Страсть Клеопатры - Райс Энн 5 стр.


– Я вполне серьезно, – сказал Рамзес. – Вы уже приняли из моих рук эликсир, граф Резерфорд. Возьмите же и это. Я настаиваю.

Эллиот на некоторое время задумался; отблески пламени свечей играли в его синих глазах, почти такого же оттенка, как у Джулии, и у Рамзеса. Цвет, безошибочно указывающий на то, что человек этот принял чудесный эликсир. Затем Эллиот аккуратно сложил карту и сунул в карман.

– Отправляйтесь в Монте-Карло, – повторил Рамзес. – Но будьте мудры и распорядитесь выигрышем разумно. И тогда очень скоро у вас появятся средства на то, чтобы заняться разработкой рудников.

Эллиот кивнул.

– Хорошо, ваше величество, – ответил он с легкой иронией в голосе. – Это было очень великодушно с вашей стороны.

Он улыбнулся, но это была улыбка потерпевшего поражение.

Рамзес пожал плечами:

– Поговорите со своими банкирами об этих землях прямо сейчас. Задержка в начале разработок будет только играть вам на руку, но купить участок необходимо как можно скорее.

Он бросил взгляд на Джулию:

– А для тебя, мое сокровище, у меня, как я уже сказал, есть другие подобные карты.

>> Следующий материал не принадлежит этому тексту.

(* ===== verification/Locks.v ===== *)
(** * The lock tables: [LockEntry] in [crates/engine/src/fs_engine.rs]

    The locks of the engine live in two [DashMap]s from names to [Arc]s.  A
    request clones the [Arc] of a name, making the entry if it is not there,
    waits for the lock, and on release drops the guard and then takes the entry
    out if the table is its only holder left.  Here requests run concurrently,
    one atomic action at a time, and any of them may be cancelled while it
    waits.  The two tables are one map, since their names are disjoint.  What a
    request may rely on is locks by name, without tables: a [book] of who holds
    which names, which is all that [Conc] has of this file. *)

From S2P Require Import Prelude RustStr RustPath Checksum EngineError Fs.

(** ** State *)

(** The address of a lock, what an [Arc] points to. *)
Abbreviation lock_id := nat.

(** A lock a request holds: the guard owns the clone of the [Arc]. *)
Record guard := mkGuard { g_lock : lock; g_mode : mode; g_id : lock_id }.

#[global] Instance guard_eq_dec : EqDecision guard.
Proof. solve_decision. Defined.

(** What a request does to the bucket, and the locks it takes for it, in order. *)
Inductive work :=
  | ChangeBucket (b : str)
  | ListBucket (b : str)
  | WriteKey (b k : str).

Definition plan (w : work) : list (lock * mode) :=
  match w with
  | ChangeBucket b => [(BucketLock b, Exclusive)]
  | ListBucket b => [(BucketLock b, Shared)]
  | WriteKey b k => [(BucketLock b, Shared); (KeyLock b k, Exclusive)]
  end.

(** Where a request is: about to take the next lock (or at work, if there is
    none), waiting for one it has cloned, or with a guard dropped whose entry it
    has yet to look at.  The guards held are latest first. *)
Inductive phase :=
  | Running (todo : list (lock * mode)) (held : list guard)
  | Waiting (g : guard) (todo : list (lock * mode)) (held : list guard)
  | Releasing (l : lock) (held : list guard).

Record state := mkState {
  table : gmap lock lock_id;
  tasks : gmap nat phase;
  next_id : lock_id;
}.

Definition initial : state := mkState ∅ ∅ 0.

Definition held_of (p : phase) : list guard :=
  match p with Running _ held | Waiting _ _ held | Releasing _ held => held end.

(** The clones of [Arc]s a request owns. *)
Definition refs_of (p : phase) : list guard :=
  match p with Waiting g _ held => g :: held | _ => held_of p end.

(** [Arc::strong_count] of a lock in the table. *)
Definition strong_count (s : state) (id : lock_id) : nat :=
  S (sum_list_with (λ '(_, p), length (filter (λ g, g_id g = id) (refs_of p))) (map_to_list (tasks s))).

(** ** Actions *)

Definition with_phase (t : nat) (p : phase) (s : state) : state :=
  mkState (table s) (<[t := p]> (tasks s)) (next_id s).

(** [Arc::clone(&table.entry(name).or_default())]. *)
Definition clone_entry (s : state) (l : lock) : lock_id * state :=
  match table s !! l with
  | Some id => (id, s)
  | None => (next_id s, mkState (<[l := next_id s]> (table s)) (tasks s) (S (next_id s)))
  end.

(** A lock can be had: an exclusive holder excludes everyone, any holder an
    exclusive one. *)
Definition grantable (s : state) (g : guard) : Prop :=
  map_Forall (λ _ p, Forall (λ g', g_id g' ≠ g_id g ∨ (g_mode g = Shared ∧ g_mode g' = Shared)) (held_of p)) (tasks s).

#[global] Instance grantable_dec s g : Decision (grantable s g).
Proof. apply map_Forall_dec. intros _ p. apply _. Defined.

(** [table.remove_if(&key, |_, lock| Arc::strong_count(lock) == 1)]. *)
Definition remove_entry (s : state) (l : lock) : state :=
  match table s !! l with
  | Some id =>
      if bool_decide (strong_count s id = 1)
      then mkState (delete l (table s)) (tasks s) (next_id s) else s
  | None => s
  end.

(** One action of one request; [cancel] says whether requests may be dropped
    while they wait, their guards with them.  A request takes its locks in a row
    and may return at any point after, which is what [Running []] allows. *)
Inductive step (cancel : bool) : state → state → Prop :=
  | step_spawn s t w : tasks s !! t = None →
      step cancel s (with_phase t (Running (plan w) []) s)
  | step_clone s t l m todo held :
      tasks s !! t = Some (Running ((l, m) :: todo) held) →
      step cancel s
        (with_phase t (Waiting (mkGuard l m (clone_entry s l).1) todo held) (clone_entry s l).2)
  | step_grant s t g todo held :
      tasks s !! t = Some (Waiting g todo held) → grantable s g →
      step cancel s (with_phase t (Running todo (g :: held)) s)
  | step_unlock s t g held :
      tasks s !! t = Some (Running [] (g :: held)) →
      step cancel s (with_phase t (Releasing (g_lock g) held) s)
  | step_remove s t l held :
      tasks s !! t = Some (Releasing l held) →
      step cancel s (with_phase t (Running [] held) (remove_entry s l))
  | step_done s t :
      tasks s !! t = Some (Running [] []) →
      step cancel s (mkState (table s) (delete t (tasks s)) (next_id s))
  | step_cancel s t g todo held :
      cancel = true → tasks s !! t = Some (Waiting g todo held) →
      step cancel s (with_phase t (Running [] held) s).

Джулия смотрела на него с нескрываемым восторгом.

Стало уже совсем темно. Волшебная атмосфера на площади Святого Марка постепенно куда-то исчезла, а небо у них над головами затянул густой туман, и террасы ресторана начали наполнять мелодии струнных квартетов. Наверное, и величественный золоченый собор тоже скоро закроет свои двери. Ну да ладно, он увидит его завтра. Придет сюда в тихое дневное время, когда итальянцы обычно отдыхают.

Мимо сновали официанты, в бокалы наливалось вино, и, когда Рамзес уловил ароматы подававшихся за другие столики блюд, в нем внезапно проснулся зверский аппетит. Этот голод никогда нельзя было унять по-настоящему, равно как и возникавшую вместе с ним жажду, которую не утоляли ни вино, ни пиво, сколько бы их ни выпить. «Несите же наконец еду», – возбужденно подумал он. Отравление алкоголем осталось для него в прошлом, но ему хотелось вновь почувствовать вспышку тепла в желудке от вина, пусть и длилось это всего несколько минут после каждого выпитого бокала.

Джулия на беглом итальянском о чем-то говорила с официантом, когда кто-то тронул ее за локоть. Это был один из многочисленных посетителей, англичанин, знавший ее по Лондону.

Узнав стоявшего перед ней хорошо одетого мужчину, Джулия встала, поздоровалась, а затем быстро поцеловала его спутницу. Это были лондонский торговец с супругой.

– О, твои глаза, Джулия! – воскликнула дама. – Они стали синими. Твои глаза!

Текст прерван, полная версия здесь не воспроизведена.